The regulation of TRH and serotonin receptors: chronic TRH and analog administration in the rat.

Thyrotropin releasing hormone (TRH) and serotonin (5-HT) are co-transmitters in spinal and medullary neurons. To study the functional significance of this relationship and the regulation of TRH receptors, we chronically administered TRH and analogs MK-771 and CG-3509 to rats at a dose which evoked behavioral abnormalities. TRH reduced specific binding at spinal (24%) and hypothalamic (31%) TRH receptors and decreased TRH stimulated motor behaviors, such as rearing and cage crossing (locomotion). 5-HT1 and 5-HT2 receptors were unaffected except for an 11% increase in specific binding at spinal 5-HT1 sites. 5-HT and NE concentrations measured by HPLC were not altered in brainstem or hippocampus.

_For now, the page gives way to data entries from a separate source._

(** The paid August of member m1, a quick-pay month of 40, is opened
    and saved as it is: the update sets its type to "regular". *)
Lemma click_then_save_witness :
  ledger_calls
    (handleSavePayment ex_world
       (handleCellClick ex_world (ex_page ex_ledger_three None None None)
          ex_member 1)).1
  = [CUpdate "p2"
       {| uf_amount := 40; uf_paid_at := Some "2025-07-10";
          uf_receipt_url := None; uf_payment_type := Some ty_regular;
          uf_notes := None |}].
Proof.
  destruct (click_then_save ex_world (ex_page ex_ledger_three None None None)
              ex_member 1 (ex_entry "p2" 8 2025 40 ty_pronto_pago))
    as (Hcalls & _).
  - vm_compute. reflexivity.
  - etrans; [exact Hcalls |]. vm_compute. reflexivity.
Defined.

(** ** Quick-pay as it opens *)

(** X14. The quick-pay dialog confirmed as [openQuickPay] filled it:
    amount the monthly fee, date today, no file. With a fee that is not
    positive it is refused for its amount. With a positive fee (and a
    date for today) nothing is uploaded to choose from: the one call on
    the ledger is the insert of the rows at the fee, dated today and
    without receipt, for the months of the member that have no entry, and
    no call at all when every month has one. *)
Theorem openQuickPay_then_confirm w pg member :
  let pg' := openQuickPay w pg member in
  let fee := monthly_fee_base pg in
  let rows := quick_pay_rows (mem_id member) fee (w_today w) None
                (w_randomUUID w) (currentYearPending pg (mem_id member)) in
  (fee ≤ 0 → handleQuickPay w pg' = ([CToast toast_amount_required], inr tt))
  ∧ (0 < fee → w_today w = "" →
     handleQuickPay w pg' = ([CToast toast_date_required], inr tt))
  ∧ (0 < fee → w_today w ≠ "" →
     ledger_calls (handleQuickPay w pg').1
     = match empty_slots pg (mem_id member) with
       | [] => []
       | _ :: _ => [CInsert rows]
       end
     ∧ Forall (λ r, nr_amount r = fee ∨ nr_amount r = 0) rows
     ∧ Forall (λ r, nr_paid_at r = Some (w_today w)
                    ∧ nr_receipt_url r = None) rows).
Proof.
  intros pg' fee rows.
  set (qp := {| qp_memberId := mem_id member;
                qp_memberName := mem_full_name member;
                qp_defaultAmount := monthly_fee_base pg |}).
  split_and!.
  - intros Hfee. unfold handleQuickPay, pg', openQuickPay.
    cbn [showQuickPay quickPayAmount]. rewrite amount_test.
    by assert ((monthly_fee_base pg <=? 0) = true) as -> by lia.
  - intros Hfee Hdate. unfold handleQuickPay, pg', openQuickPay.
    cbn [showQuickPay quickPayAmount quickPayDate]. rewrite amount_test, Hdate.
    by assert ((monthly_fee_base pg <=? 0) = false) as -> by lia.
  - intros Hfee Hdate. split_and!.
    + rewrite (handleQuickPay_calls w pg' qp fee) by done.
      assert (Hup : upload_accepted w (quickPayReceipt pg') "quick-pay").
      { intros f Hf. discriminate Hf. }
      destruct (quick_pay_body_calls w pg' qp fee Hup)
        as (tail & result & -> & Htail & _).
      cbn [fst upload_calls quickPayReceipt pg' openQuickPay app].
      change (currentYearPending pg' (qp_memberId qp))
        with (currentYearPending pg (mem_id member)).
      change (bulk_receipt w (quickPayReceipt pg') "quick-pay")
        with (@None string).
      change (quickPayDate pg') with (w_today w).
      rewrite (currentYearPending_empty_slots pg (mem_id member)) at 1.
      rewrite length_fmap.
      destruct (empty_slots pg (mem_id member)) as [|i rest]; [done |].
      cbn [length Nat.eqb].
      change (ledger_calls (CInsert ?r :: tail))
        with (CInsert r :: ledger_calls tail).
      by rewrite Htail.
    + unfold rows, quick_pay_rows. apply Forall_app. split.
      * apply Forall_fmap, Forall_forall. intros mp _. by left.
      * destruct (freeMonth _); [| by constructor].
        apply Forall_cons. split; [by right | by constructor].
    + unfold rows, quick_pay_rows. apply Forall_app. split.
      * apply Forall_fmap, Forall_forall. by intros mp _.
      * destruct (freeMonth _); by repeat constructor.
Qed.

In contrast, spinal TRH receptor specific binding increased 11% in rats treated intracisternally with 5,7-dihydroxytryptamine, but the effect was not significant. In competition studies in vitro, MK-771, TRH, and CG-3509 had no activity at 5-HT2 receptors in neocortex, brainstem, or spinal cord, and little activity at 5-HT1 sites (IC 50s greater than 100 uM). A mixed competitive and non-competitive binding profile at 5-HT1 sites resulted in the presence of 100 uM TRH. Conversely, 5-HT agonists had minimal effect at TRH receptors in spinal cord. These data suggest reciprocal or independent regulation of 5-HT1 and TRH receptors in co-transmitter and non-cotransmitter regions, respectively, in response to chronic TRH administration.